Dataset entries
__________________________________________________
(** ** The manager after a pass of Sync *)

(** A pass that returns leaves the manager as it was, or with the answer
    of [Deployed] recorded. *)
Lemma Sync_deployed_cases (m m' : manager') (s s' : state) (err : option error) :
  Sync_deployed m s = (Returned (m', err), s') ->
  m' = m \/
  (exists d, err <> None /\
             m' = set_isInstalled (set_deployedRelease m d) true) \/
  (exists d, err = None /\
             (m' = set_isInstalled (set_deployedRelease m (Some d)) true \/
              m' = set_isUpdateRequired
                     (set_isInstalled (set_deployedRelease m (Some d)) true) true)).
Proof.
  unfold Sync_deployed, getDeployedRelease, getCandidateRelease, bind, call.
  destruct (Deployed _ _ _) as [[d [e|]] w3]; cbn [calls world].
  - destruct (strings_Contains _ _); cbn [ret errors_Is_ErrReleaseNotFound
                                          Is_ErrReleaseNotFound].
    + intros H; inversion H; now left.
    + destruct (Is_ErrReleaseNotFound e); intros H; inversion H; now left.
  - cbn [ret errors_Is_ErrReleaseNotFound].
    destruct (UpgradeRun _ _ _ _ _ _ _) as [[c [e|]] w4].
    + intros H; inversion H. right; left. exists d. split; [discriminate|reflexivity].
    + destruct d as [d|]; cbn [deref ret panic]; [|discriminate].
      destruct c as [c|]; cbn [deref ret panic]; [|discriminate].
      destruct (negb _); intros H; inversion H; right; right; exists d; auto.
Qed.

Lemma Sync_cases (m m' : manager') (s s' : state) (err : option error) :
  Sync m s = (Returned (m', err), s') ->
  m' = m \/
  (exists d, err <> None /\
             m' = set_isInstalled (set_deployedRelease m d) true) \/
  (exists d, err = None /\
             (m' = set_isInstalled (set_deployedRelease m (Some d)) true \/
              m' = set_isUpdateRequired
                     (set_isInstalled (set_deployedRelease m (Some d)) true) true)).
Proof.
  unfold Sync, bind at 1, call.
  destruct (History _ _ _) as [[releases herr] w1].
  destruct (notNilAndNotNotFound herr).
  - intros H; inversion H; now left.
  - unfold Sync_cleanup, bind.
    destruct (cleanup _ _ _) as [[[e|]|] s1]; [| |discriminate].
    + intros H; inversion H; now left.
    + apply Sync_deployed_cases.
Qed.

(** X6.  A pass of [Sync] that returns, with or without an error, changes
    nothing of the manager but [isInstalled], [isUpdateRequired] and
    [deployedRelease], and lowers neither flag: a flag that was true before
    the pass is true after it. *)
Theorem Sync_only_raises_flags (m m' : manager') (s s' : state)
    (err : option error) :
  Sync m s = (Returned (m', err), s') -> raisedFrom m m'.
Proof.
  intros H.
  destruct (Sync_cases m m' s s' err H)
    as [->|[(d & _ & ->)|(d & _ & [->| ->])]];
    unfold raisedFrom; cbn; repeat split; auto.
Qed.

(** X7.  [Sync] followed by [ReconcileRelease].  When a pass of [Sync]
    returns nil on a manager that held a release if it reported one as
    installed, and the manager then reports the release as installed, it
    holds a deployed release, and [ReconcileRelease] reconciles the
    manifest of that release and returns the release with the outcome. *)
Theorem Sync_then_ReconcileRelease (m m' : manager') (s s' : state) :
  Sync m s = (Returned (m', None), s') ->
  holdsDeployed m ->
  isInstalled m' = true ->
  exists d,
    deployedRelease m' = Some d /\
    forall (js : @JSON Object JValue) (reasonNotFound : error -> bool)
           (s2 : state),
      ReconcileRelease js reasonNotFound m' s2 =
        bind (reconcileRelease js reasonNotFound (kubeClient m) (rpb.Manifest d))
             (fun err => ret (Some d, err)) s2.
Proof.
  intros H Hinv Hinst.
  assert (Hd : exists d, deployedRelease m' = Some d /\ kubeClient m' = kubeClient m).
  { destruct (Sync_cases m m' s s' None H)
      as [->|[(d & Hne & _)|(d & _ & [->| ->])]].
    - destruct (deployedRelease m) as [d|] eqn:E; [now exists d|].
      now elim (Hinv Hinst).
    - now elim Hne.
    - now exists d.
    - now exists d. }
  destruct Hd as (d & Hd & Hk). exists d. split; [exact Hd|].
  intros js rnf s2. unfold ReconcileRelease. rewrite Hd, Hk. reflexivity.
Qed.

(** ** InstallRelease and UpdateRelease without a partial release *)

(** X8.  When the install does not return a release together with an
    error, [InstallRelease] issues the install and nothing else: it returns
    the release when there is no error, and the error, wrapped, with a nil
    release otherwise.  No uninstall is attempted. *)
Theorem InstallRelease_without_partial_release (m : manager') (s : state)
    (r : option rpb.Release) (err : option error) (w1 : W) :
  InstallRun (actionConfig m) (releaseName m) (namespace m) (chart m) (values m)
             (world s) = ((r, err), w1) ->
  r = None \/ err = None ->
  InstallRelease m s =
    (Returned match err with
              | Some e => (None, Some (fmt_Errorf_w "failed to install release: " e))
              | None => (r, None)
              end,
     mkSt w1 (calls s ++ [CallInstall (releaseName m) (namespace m)])).
Proof.
  intros H1 Hor. unfold InstallRelease.
  rewrite (bind_call _ _ _ s _ _ H1); cbv beta iota.
  destruct err as [e|]; [|reflexivity].
  destruct Hor as [->|Hor]; [reflexivity | discriminate].
Qed.

(** X9.  Whenever the install returns an error, [InstallRelease] returns
    a nil release and an error whose message contains the message of the
    install error, whatever the install returned with it and whatever the
    uninstall answers. *)
Theorem InstallRelease_error_names_the_install_error (m : manager')
    (s : state) (x : option rpb.Release) (e : error) (w1 : W) :
  InstallRun (actionConfig m) (releaseName m) (namespace m) (chart m) (values m)
             (world s) = ((x, Some e), w1) ->
  exists err s',
    InstallRelease m s = (Returned (None, Some err), s') /\
    strings_Contains (Error err) (Error e) = true.
Proof.
  intros H1. unfold InstallRelease.
  rewrite (bind_call _ _ _ s _ _ H1); cbv beta iota.
  assert (Hplain : strings_Contains
                     (Error (fmt_Errorf_w "failed to install release: " e))
                     (Error e) = true).
  { unfold fmt_Errorf_w; cbn [Error].
    apply strings_Contains_app_r, strings_Contains_refl. }
  destruct x as [rel|]; [|do 2 eexists; split; [reflexivity | exact Hplain]].
  unfold bind, call; cbn [world].
  destruct (UninstallRun _ _ _) as [[r uerr] w2].
  destruct (notNilAndNotNotFound uerr) as [ue|].
  - do 2 eexists; split; [reflexivity|]. cbn [Error].
    apply (combined_message_names_both _ _ e ue).
  - do 2 eexists; split; [reflexivity | exact Hplain].
Qed.

(** X10.  When the upgrade does not return a release together with an
    error, [UpdateRelease] issues the upgrade, not as a dry run, and
    nothing else: without an error it returns the release the manager
    holds as deployed and the release the upgrade returned; with an error
    it returns two nil releases and the error, wrapped.  No rollback is
    attempted. *)
Theorem UpdateRelease_without_partial_release (m : manager') (s : state)
    (r : option rpb.Release) (err : option error) (w1 : W) :
  UpgradeRun (actionConfig m) (namespace m) false (releaseName m)
             (chart m) (values m) (world s) = ((r, err), w1) ->
  r = None \/ err = None ->
  UpdateRelease m s =
    (Returned match err with
              | Some e =>
                  (None, None, Some (fmt_Errorf_w "failed to update release: " e))
              | None => (deployedRelease m, r, None)
              end,
     mkSt w1 (calls s ++ [CallUpgrade (namespace m) false (releaseName m)])).
Proof.
  intros H1 Hor. unfold UpdateRelease.
  rewrite (bind_call _ _ _ s _ _ H1); cbv beta iota.
  destruct err as [e|]; [|reflexivity].
  destruct Hor as [->|Hor]; [reflexivity | discriminate].
Qed.

(** X11.  Whenever the upgrade returns an error, [UpdateRelease] returns
    two nil releases and an error whose message contains the message of
    the upgrade error, whatever the upgrade returned with it and whatever
    the rollback answers. *)
Theorem UpdateRelease_error_names_the_upgrade_error (m : manager')
    (s : state) (x : option rpb.Release) (e : error) (w1 : W) :
  UpgradeRun (actionConfig m) (namespace m) false (releaseName m)
             (chart m) (values m) (world s) = ((x, Some e), w1) ->
  exists err s',
    UpdateRelease m s = (Returned (None, None, Some err), s') /\
    strings_Contains (Error err) (Error e) = true.
Proof.
  intros H1. unfold UpdateRelease.
  rewrite (bind_call _ _ _ s _ _ H1); cbv beta iota.
  assert (Hplain : strings_Contains
                     (Error (fmt_Errorf_w "failed to update release: " e))
                     (Error e) = true).
  { unfold fmt_Errorf_w; cbn [Error].
    apply strings_Contains_app_r, strings_Contains_refl. }
  destruct x as [rel|]; [|do 2 eexists; split; [reflexivity | exact Hplain]].
  unfold bind, call; cbn [world].
  destruct (RollbackRun _ _ _ _) as [[re|] w2].
  - do 2 eexists; split; [reflexivity|]. cbn [Error].
    apply (combined_message_names_both _ _ e re).
  - do 2 eexists; split; [reflexivity | exact Hplain].
Qed.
__________________________________________________
:: TO DO ::
A word-for-word copy of the lines above from the one with "(** A pass that" through the one with "destruct (Deployed _", inclusive, is the only output wanted.

:: FINAL ANSWER ::
(** A pass that returns leaves the manager as it was, or with the answer
    of [Deployed] recorded. *)
Lemma Sync_deployed_cases (m m' : manager') (s s' : state) (err : option error) :
  Sync_deployed m s = (Returned (m', err), s') ->
  m' = m \/
  (exists d, err <> None /\
             m' = set_isInstalled (set_deployedRelease m d) true) \/
  (exists d, err = None /\
             (m' = set_isInstalled (set_deployedRelease m (Some d)) true \/
              m' = set_isUpdateRequired
                     (set_isInstalled (set_deployedRelease m (Some d)) true) true)).
Proof.
  unfold Sync_deployed, getDeployedRelease, getCandidateRelease, bind, call.
  destruct (Deployed _ _ _) as [[d [e|]] w3]; cbn [calls world].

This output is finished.